• **EXERCISE BRIEF**:
All entries below are to be set down again, identical to the source.

• **SOURCE MATERIAL**:
(* ===== verification/Client.v ===== *)
(** * A greeter connection

    [niralisd/src/server]: the identity of a connection
    ([connection_generation.rs]), the framing of messages and the loop that
    serves one greeter ([client_protocol.rs]).  A read of the socket yields a
    byte or an I/O error, and the end of the list is the end of the stream; a
    write consumes an entry of a schedule that says whether it fails. *)

From stdpp Require Import base gmap sets list strings pretty sorting.
From Stdlib Require Import ZArith Lia.
From S2P Require Import Prelude DirFs RecoveryTypes LedgerTaxonomy Ledger.
From S2P Require Import PreviousBoot PreCommit SameBoot Admission Protocol.
From S2P Require Import Daemon.
#[local] Open Scope niralis_scope.

(** The errors of [NiralisdError] this code returns. *)
Inductive NiralisdError :=
| NdIo | NdJson | PeerCredentialsUnavailable | PeerCredentialsRejected
| ConnectionAuthorityRejected | ConnectionGenerationUnavailable
| FrameTooLarge | FrameTruncated | ProtocolRejected (reason : string).
#[export] Instance NiralisdError_eq_dec : EqDecision NiralisdError.
Proof. solve_decision. Defined.

(** ** Framing *)

Definition Stream : Type := list (option Ascii.ascii).
Definition NEWLINE : Ascii.ascii := Ascii.ascii_of_nat 10.

(** [len] is the length of the frame read so far. *)
Fixpoint read_frame_from (len : Z) (s : Stream) : Stream * result string NiralisdError :=
  match s with
  | [] => ([], Err (if MAX_GREETER_FRAME_BYTES <=? len then FrameTooLarge
                    else FrameTruncated))
  | x :: rest =>
      if MAX_GREETER_FRAME_BYTES <=? len then (s, Err FrameTooLarge)
      else match x with
      | None => (rest, Err NdIo)
      | Some c =>
          if bool_decide (c = NEWLINE) then (rest, Ok EmptyString)
          else match read_frame_from (len + 1) rest with
               | (s, Ok frame) => (s, Ok (String c frame))
               | (s, Err e) => (s, Err e)
               end
      end
  end.
Definition read_frame (s : Stream) : Stream * result string NiralisdError :=
  read_frame_from 0 s.

(** What the socket of one connection has seen. *)
Record Socket := mkSocket {
  so_stream : Stream;
  so_write_faults : list bool;
  so_written : list string;
}.
Abbreviation SO := (SR Socket NiralisdError).

Definition socket_read_frame : SO string := λ s,
  let '(stream, r) := read_frame (so_stream s) in
  (mkSocket stream (so_write_faults s) (so_written s), r).

(** The line and its newline, flushed. *)
Definition write_line (bytes : string) : SO () := λ s,
  match so_write_faults s with
  | true :: faults => (mkSocket (so_stream s) faults (so_written s), Err NdIo)
  | false :: faults =>
      (mkSocket (so_stream s) faults (so_written s ++ [bytes]), Ok ())
  | [] => (mkSocket (so_stream s) [] (so_written s ++ [bytes]), Ok ())
  end.

Definition write_json_line {T} `{SerdeJson T} (value : T) : SO () :=
  let* encoded := sr_lift (ok_or (serde_to_vec value) NdJson) in
  if MAX_GREETER_FRAME_BYTES <? str_len encoded then sr_fail FrameTooLarge
  else write_line encoded.

Definition write_response `{SerdeJson GreeterResponseEnvelope}
    (response : GreeterResponseEnvelope) : SO () :=
  let* encoded := sr_lift (ok_or (serde_to_vec response) NdJson) in
  if MAX_GREETER_FRAME_BYTES <? str_len encoded
  then write_json_line (mkResponseEnvelope (gr_request_id response)
         (gr_connection_epoch response) (RespError "response unavailable"))
  else write_line encoded.

(** ** The identity of a connection *)

Definition hex_digit (n : Z) : Ascii.ascii :=
  Ascii.ascii_of_nat (Z.to_nat (if n <? 10 then 48 + n else 87 + n)).
Fixpoint hex_digits (k : nat) (n : Z) (acc : string) : string :=
  match k with
  | O => acc
  | S k => hex_digits k (n / 16) (String (hex_digit (n mod 16)) acc)
  end.
(** [{:016x}] of a [u64]. *)
Definition hex16 (n : Z) : string := hex_digits 16 n EmptyString.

• **YOUR SOLUTION**:
(* ===== verification/Client.v ===== *)
(** * A greeter connection

    [niralisd/src/server]: the identity of a connection
    ([connection_generation.rs]), the framing of messages and the loop that
    serves one greeter ([client_protocol.rs]).  A read of the socket yields a
    byte or an I/O error, and the end of the list is the end of the stream; a
    write consumes an entry of a schedule that says whether it fails. *)

From stdpp Require Import base gmap sets list strings pretty sorting.
From Stdlib Require Import ZArith Lia.
From S2P Require Import Prelude DirFs RecoveryTypes LedgerTaxonomy Ledger.
From S2P Require Import PreviousBoot PreCommit SameBoot Admission Protocol.
From S2P Require Import Daemon.
#[local] Open Scope niralis_scope.

(** The errors of [NiralisdError] this code returns. *)
Inductive NiralisdError :=
| NdIo | NdJson | PeerCredentialsUnavailable | PeerCredentialsRejected
| ConnectionAuthorityRejected | ConnectionGenerationUnavailable
| FrameTooLarge | FrameTruncated | ProtocolRejected (reason : string).
#[export] Instance NiralisdError_eq_dec : EqDecision NiralisdError.
Proof. solve_decision. Defined.

(** ** Framing *)

Definition Stream : Type := list (option Ascii.ascii).
Definition NEWLINE : Ascii.ascii := Ascii.ascii_of_nat 10.

(** [len] is the length of the frame read so far. *)
Fixpoint read_frame_from (len : Z) (s : Stream) : Stream * result string NiralisdError :=
  match s with
  | [] => ([], Err (if MAX_GREETER_FRAME_BYTES <=? len then FrameTooLarge
                    else FrameTruncated))
  | x :: rest =>
      if MAX_GREETER_FRAME_BYTES <=? len then (s, Err FrameTooLarge)
      else match x with
      | None => (rest, Err NdIo)
      | Some c =>
          if bool_decide (c = NEWLINE) then (rest, Ok EmptyString)
          else match read_frame_from (len + 1) rest with
               | (s, Ok frame) => (s, Ok (String c frame))
               | (s, Err e) => (s, Err e)
               end
      end
  end.
Definition read_frame (s : Stream) : Stream * result string NiralisdError :=
  read_frame_from 0 s.

(** What the socket of one connection has seen. *)
Record Socket := mkSocket {
  so_stream : Stream;
  so_write_faults : list bool;
  so_written : list string;
}.
Abbreviation SO := (SR Socket NiralisdError).

Definition socket_read_frame : SO string := λ s,
  let '(stream, r) := read_frame (so_stream s) in
  (mkSocket stream (so_write_faults s) (so_written s), r).

(** The line and its newline, flushed. *)
Definition write_line (bytes : string) : SO () := λ s,
  match so_write_faults s with
  | true :: faults => (mkSocket (so_stream s) faults (so_written s), Err NdIo)
  | false :: faults =>
      (mkSocket (so_stream s) faults (so_written s ++ [bytes]), Ok ())
  | [] => (mkSocket (so_stream s) [] (so_written s ++ [bytes]), Ok ())
  end.

Definition write_json_line {T} `{SerdeJson T} (value : T) : SO () :=
  let* encoded := sr_lift (ok_or (serde_to_vec value) NdJson) in
  if MAX_GREETER_FRAME_BYTES <? str_len encoded then sr_fail FrameTooLarge
  else write_line encoded.

Definition write_response `{SerdeJson GreeterResponseEnvelope}
    (response : GreeterResponseEnvelope) : SO () :=
  let* encoded := sr_lift (ok_or (serde_to_vec response) NdJson) in
  if MAX_GREETER_FRAME_BYTES <? str_len encoded
  then write_json_line (mkResponseEnvelope (gr_request_id response)
         (gr_connection_epoch response) (RespError "response unavailable"))
  else write_line encoded.

(** ** The identity of a connection *)

Definition hex_digit (n : Z) : Ascii.ascii :=
  Ascii.ascii_of_nat (Z.to_nat (if n <? 10 then 48 + n else 87 + n)).
Fixpoint hex_digits (k : nat) (n : Z) (acc : string) : string :=
  match k with
  | O => acc
  | S k => hex_digits k (n / 16) (String (hex_digit (n mod 16)) acc)
  end.
(** [{:016x}] of a [u64]. *)
Definition hex16 (n : Z) : string := hex_digits 16 n EmptyString.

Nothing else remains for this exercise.